■ To do: Print exactly what the entries say, line by line, from the first line down to the one with "match statusRank s, statusRank s' with", inclusive.

Dataset entries
(** ** Specification-side notions *)

(** A patient holds a bed (a ventilator) while the handle field differs
    from the sentinel [-1]. *)
Definition holdsBed (p : Patient.t) : Prop := Patient.assignedBed p <> -1.
Definition holdsVentilator (p : Patient.t) : Prop :=
  Patient.assignedVentilator p <> -1.

(** The admission order: higher severity first, and within one severity the
    earlier arrival first. *)
Definition admittedBefore (a b : WaitingEntry) : Prop :=
  Patient.severity (patient b) < Patient.severity (patient a) \/
  (Patient.severity (patient a) = Patient.severity (patient b) /\
   sequence a < sequence b).

(** The order of the comparator itself: [a] may stand before [b]. *)
Definition notAfter (a b : WaitingEntry) : Prop := compareWaiting a b <= 0.

(** The ids of the patients of a stretch of the queue. *)
Definition entryIds (wq : list WaitingEntry) : list Z :=
  map (fun e => Patient.id (patient e)) wq.

(** The regimen table of the specification, by tier name, and the
    ventilator suffix. *)
Definition baseRegimen (tier : string) : string :=
  if String.eqb tier "CRITICAL"
  then "ICU Medications + Broad-Spectrum Antibiotics"
  else if String.eqb tier "SERIOUS"
  then "Analgesics + Continuous Monitoring"
  else "Rest + Paracetamol 500mg".

Definition ventilatorSuffix (requiresVentilator : bool) : string :=
  if requiresVentilator then " | Ventilator Support Required" else "".

(** The position of a status on the path Waiting, Allocated, In-Treatment,
    Discharged. *)
Definition statusRank (s : string) : option nat :=
  if String.eqb s Waiting then Some 0%nat
  else if String.eqb s Allocated then Some 1%nat
  else if String.eqb s InTreatment then Some 2%nat
  else if String.eqb s Discharged then Some 3%nat
  else None.

(** [forward s s'] : status [s'] is not behind [s] on that path.  Every
    edge of the state machine of the specification, the direct edges to
    Discharged included, is forward in this sense, and so is staying
    put. *)
Definition forward (s s' : string) : Prop :=
  match statusRank s, statusRank s' with
  | Some n, Some n' => (n <= n')%nat
  | _, _ => False
  end.

(** Conditions on the text fields of a record: no double quote; neither
    double quote nor comma; no two adjacent double quotes. *)
Fixpoint noQuote (s : string) : bool :=
  match s with
  | EmptyString => true
  | String c rest => negb (CSV.is_dquote c) && noQuote rest
  end.

Fixpoint plain (s : string) : bool :=
  match s with
  | EmptyString => true
  | String c rest =>
      negb (CSV.is_dquote c) && negb (CSV.is_comma c) && plain rest
  end.

Fixpoint noDoubledQuote (s : string) : bool :=
  match s with
  | EmptyString => true
  | String c rest =>
      match rest with
      | String c' _ => negb (CSV.is_dquote c && CSV.is_dquote c')
      | EmptyString => true
      end && noDoubledQuote rest
  end.

(** What may follow the closing quote of a field: nothing, or a character
    that is not a double quote. *)
Definition closes (rest : string) : Prop :=
  match rest with
  | EmptyString => True
  | String c _ => CSV.is_dquote c = false
  end.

■ Solved problem:
(** ** Specification-side notions *)

(** A patient holds a bed (a ventilator) while the handle field differs
    from the sentinel [-1]. *)
Definition holdsBed (p : Patient.t) : Prop := Patient.assignedBed p <> -1.
Definition holdsVentilator (p : Patient.t) : Prop :=
  Patient.assignedVentilator p <> -1.

(** The admission order: higher severity first, and within one severity the
    earlier arrival first. *)
Definition admittedBefore (a b : WaitingEntry) : Prop :=
  Patient.severity (patient b) < Patient.severity (patient a) \/
  (Patient.severity (patient a) = Patient.severity (patient b) /\
   sequence a < sequence b).

(** The order of the comparator itself: [a] may stand before [b]. *)
Definition notAfter (a b : WaitingEntry) : Prop := compareWaiting a b <= 0.

(** The ids of the patients of a stretch of the queue. *)
Definition entryIds (wq : list WaitingEntry) : list Z :=
  map (fun e => Patient.id (patient e)) wq.

(** The regimen table of the specification, by tier name, and the
    ventilator suffix. *)
Definition baseRegimen (tier : string) : string :=
  if String.eqb tier "CRITICAL"
  then "ICU Medications + Broad-Spectrum Antibiotics"
  else if String.eqb tier "SERIOUS"
  then "Analgesics + Continuous Monitoring"
  else "Rest + Paracetamol 500mg".

Definition ventilatorSuffix (requiresVentilator : bool) : string :=
  if requiresVentilator then " | Ventilator Support Required" else "".

(** The position of a status on the path Waiting, Allocated, In-Treatment,
    Discharged. *)
Definition statusRank (s : string) : option nat :=
  if String.eqb s Waiting then Some 0%nat
  else if String.eqb s Allocated then Some 1%nat
  else if String.eqb s InTreatment then Some 2%nat
  else if String.eqb s Discharged then Some 3%nat
  else None.

(** [forward s s'] : status [s'] is not behind [s] on that path.  Every
    edge of the state machine of the specification, the direct edges to
    Discharged included, is forward in this sense, and so is staying
    put. *)
Definition forward (s s' : string) : Prop :=
  match statusRank s, statusRank s' with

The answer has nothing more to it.